Nothing but the lines from the one containing "(path r) with" through the one containing "match limit_concurrency (limits s) with", both included, should be given again, each exactly as written below.

* * * * * * *

(* ===== verification/Traffic.v ===== *)
(** * Traffic policy ([traffic_policy.py], and its configuration in [config.py])

    The admission of HTTP requests under global, endpoint and principal limits.
    The middleware's counters and token buckets change only under its lock, so a
    run is an interleaving of admissions and completions. *)
From stdpp Require Import base list strings gmap.
From Stdlib Require Import ZArith Lia.
From S2P Require Import Prelude PyStr PyFloat Json Errors.

Local Open Scope string_scope.
Local Open Scope Z_scope.

(** ** Configuration *)
Record RateLimitConfig : Type := Rate { requests_per_second : float; burst : Z }.
Record ConcurrencyLimitConfig : Type := Concurrency { max_concurrent : Z }.
Record TrafficLimitConfig : Type := Limit {
  limit_rate : option RateLimitConfig;
  limit_concurrency : option ConcurrencyLimitConfig
}.
Record TrafficPolicyConfig : Type := Policy {
  enabled : bool;
  rate_limit : RateLimitConfig;
  concurrency_limit : ConcurrencyLimitConfig;
  endpoint_limits : list (string * TrafficLimitConfig);
  principal_limits : list (string * TrafficLimitConfig)
}.
(** [validate_unique_scopes], [validate_non_empty] and the bounds of the fields *)
Definition limit_ok (l : TrafficLimitConfig) : bool :=
  match limit_rate l, limit_concurrency l with None, None => false | _, _ => true end
  && match limit_rate l with Some r => fltb fzero (requests_per_second r) && (0 <? burst r) | None => true end
  && match limit_concurrency l with Some c => 0 <? max_concurrent c | None => true end.
Definition policy_ok (p : TrafficPolicyConfig) : bool :=
  bool_decide (NoDup (endpoint_limits p).*1) && bool_decide (NoDup (principal_limits p).*1)
  && forallb (fun kl => limit_ok kl.2) (endpoint_limits p ++ principal_limits p)
  && limit_ok (Limit (Some (rate_limit p)) (Some (concurrency_limit p))).

(** ** Scopes of a request *)
Record _AdmissionScope : Type := Scope { key : string; limits : TrafficLimitConfig }.
Record Request : Type := { path : string; principal : option string }.
Definition prefix_matches (path prefix : string) : bool :=
  String.eqb prefix "/" || String.eqb path prefix || startswith path (prefix +:+ "/").
(** [max(matches, key=len, default=None)]: the first of the longest *)
Fixpoint longest (best : option (string * TrafficLimitConfig)) (matches : list (string * TrafficLimitConfig))
    : option (string * TrafficLimitConfig) :=
  match matches with
  | [] => best
  | m :: rest =>
      longest (match best with
               | Some b => if (String.length b.1 <? String.length m.1)%nat then Some m else best
               | None => Some m
               end) rest
  end.
Definition _endpoint_limit (p : TrafficPolicyConfig) (path : string) : option (string * TrafficLimitConfig) :=
  longest None (filter (fun kl => prefix_matches path kl.1 = true) (endpoint_limits p)).
(** [str(scope.get("owa.principal") or "anonymous")] *)
Definition principal_of (r : Request) : string :=
  match principal r with Some s => if String.eqb s "" then "anonymous" else s | None => "anonymous" end.
Definition _scopes_for (p : TrafficPolicyConfig) (r : Request) : list _AdmissionScope :=
  (Scope "global" (Limit (Some (rate_limit p)) (Some (concurrency_limit p)))
   :: match _endpoint_limit p (path r) with
      | Some (prefix, l) => [Scope ("endpoint:" +:+ prefix) l]
      | None => []
      end
   ++ match list_find (fun kl => kl.1 = principal_of r) (principal_limits p) with
      | Some (_, (name, l)) => [Scope ("principal:" +:+ name) l]
      | None => []
      end)%list.

(** ** Admission *)
Record _TokenBucket : Type := Bucket { tokens : float; last_refill : float }.
Record State : Type := MkState {
  _active_requests : Z;
  _active_by_scope : gmap string Z;
  _buckets : gmap string _TokenBucket
}.
Definition initial : State := MkState 0 ∅ ∅.
Definition active (st : State) (k : string) : Z := default 0 (_active_by_scope st !! k).
Definition with_buckets (b : gmap string _TokenBucket) (st : State) : State :=
  MkState (_active_requests st) (_active_by_scope st) b.

Inductive rejection : Type := concurrency_rejected (c : ConcurrencyLimitConfig) | rate_rejected (r : RateLimitConfig).
Fixpoint concurrency_full (scopes : list _AdmissionScope) (st : State) : option ConcurrencyLimitConfig :=
  match scopes with
  | [] => None
  | s :: rest =>
      match limit_concurrency (limits s) with
      | Some c => if max_concurrent c <=? active st (key s) then Some c else concurrency_full rest st
      | None => concurrency_full rest st
      end
  end.
(** [_has_rate_token_locked]: the refilled bucket *)
Definition refill (k : string) (limit : RateLimitConfig) (now : float) (b : gmap string _TokenBucket) : _TokenBucket :=
  match b !! k with
  | None => Bucket (float_of_Z (burst limit)) now
  | Some bucket =>
      let elapsed := fmax0 (fsub now (last_refill bucket)) in
      Bucket (fmin (float_of_Z (burst limit)) (fadd (tokens bucket) (fmul elapsed (requests_per_second limit)))) now
  end.
Definition one : float := float_of_Z 1.
Fixpoint rate_exceeded (scopes : list _AdmissionScope) (now : float) (b : gmap string _TokenBucket)
    : option RateLimitConfig * gmap string _TokenBucket :=
  match scopes with
  | [] => (None, b)
  | s :: rest =>
      match limit_rate (limits s) with
      | Some limit =>
          let bucket := refill (key s) limit now b in
          let b := <[key s := bucket]> b in
          if fleb one (tokens bucket) then rate_exceeded rest now b else (Some limit, b)
      | None => rate_exceeded rest now b
      end
  end.
Definition take_tokens (scopes : list _AdmissionScope) (b : gmap string _TokenBucket) : gmap string _TokenBucket :=
  foldl (fun b s => match limit_rate (limits s) with
                    | Some _ => alter (fun x => Bucket (fsub (tokens x) one) (last_refill x)) (key s) b
                    | None => b
                    end) b scopes.
Definition _admit_locked (scopes : list _AdmissionScope) (now : float) (st : State) : option rejection * State :=
  match concurrency_full scopes st with
  | Some c => (Some (concurrency_rejected c), st)
  | None =>
      match rate_exceeded scopes now (_buckets st) with
      | (Some r, b) => (Some (rate_rejected r), with_buckets b st)
      | (None, b) => (None, with_buckets (take_tokens scopes b) st)
      end
  end.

* * * * * * *

RESULT OF THE EXERCISE
   :: match _endpoint_limit p (path r) with
      | Some (prefix, l) => [Scope ("endpoint:" +:+ prefix) l]
      | None => []
      end
   ++ match list_find (fun kl => kl.1 = principal_of r) (principal_limits p) with
      | Some (_, (name, l)) => [Scope ("principal:" +:+ name) l]
      | None => []
      end)%list.

(** ** Admission *)
Record _TokenBucket : Type := Bucket { tokens : float; last_refill : float }.
Record State : Type := MkState {
  _active_requests : Z;
  _active_by_scope : gmap string Z;
  _buckets : gmap string _TokenBucket
}.
Definition initial : State := MkState 0 ∅ ∅.
Definition active (st : State) (k : string) : Z := default 0 (_active_by_scope st !! k).
Definition with_buckets (b : gmap string _TokenBucket) (st : State) : State :=
  MkState (_active_requests st) (_active_by_scope st) b.

Inductive rejection : Type := concurrency_rejected (c : ConcurrencyLimitConfig) | rate_rejected (r : RateLimitConfig).
Fixpoint concurrency_full (scopes : list _AdmissionScope) (st : State) : option ConcurrencyLimitConfig :=
  match scopes with
  | [] => None
  | s :: rest =>
      match limit_concurrency (limits s) with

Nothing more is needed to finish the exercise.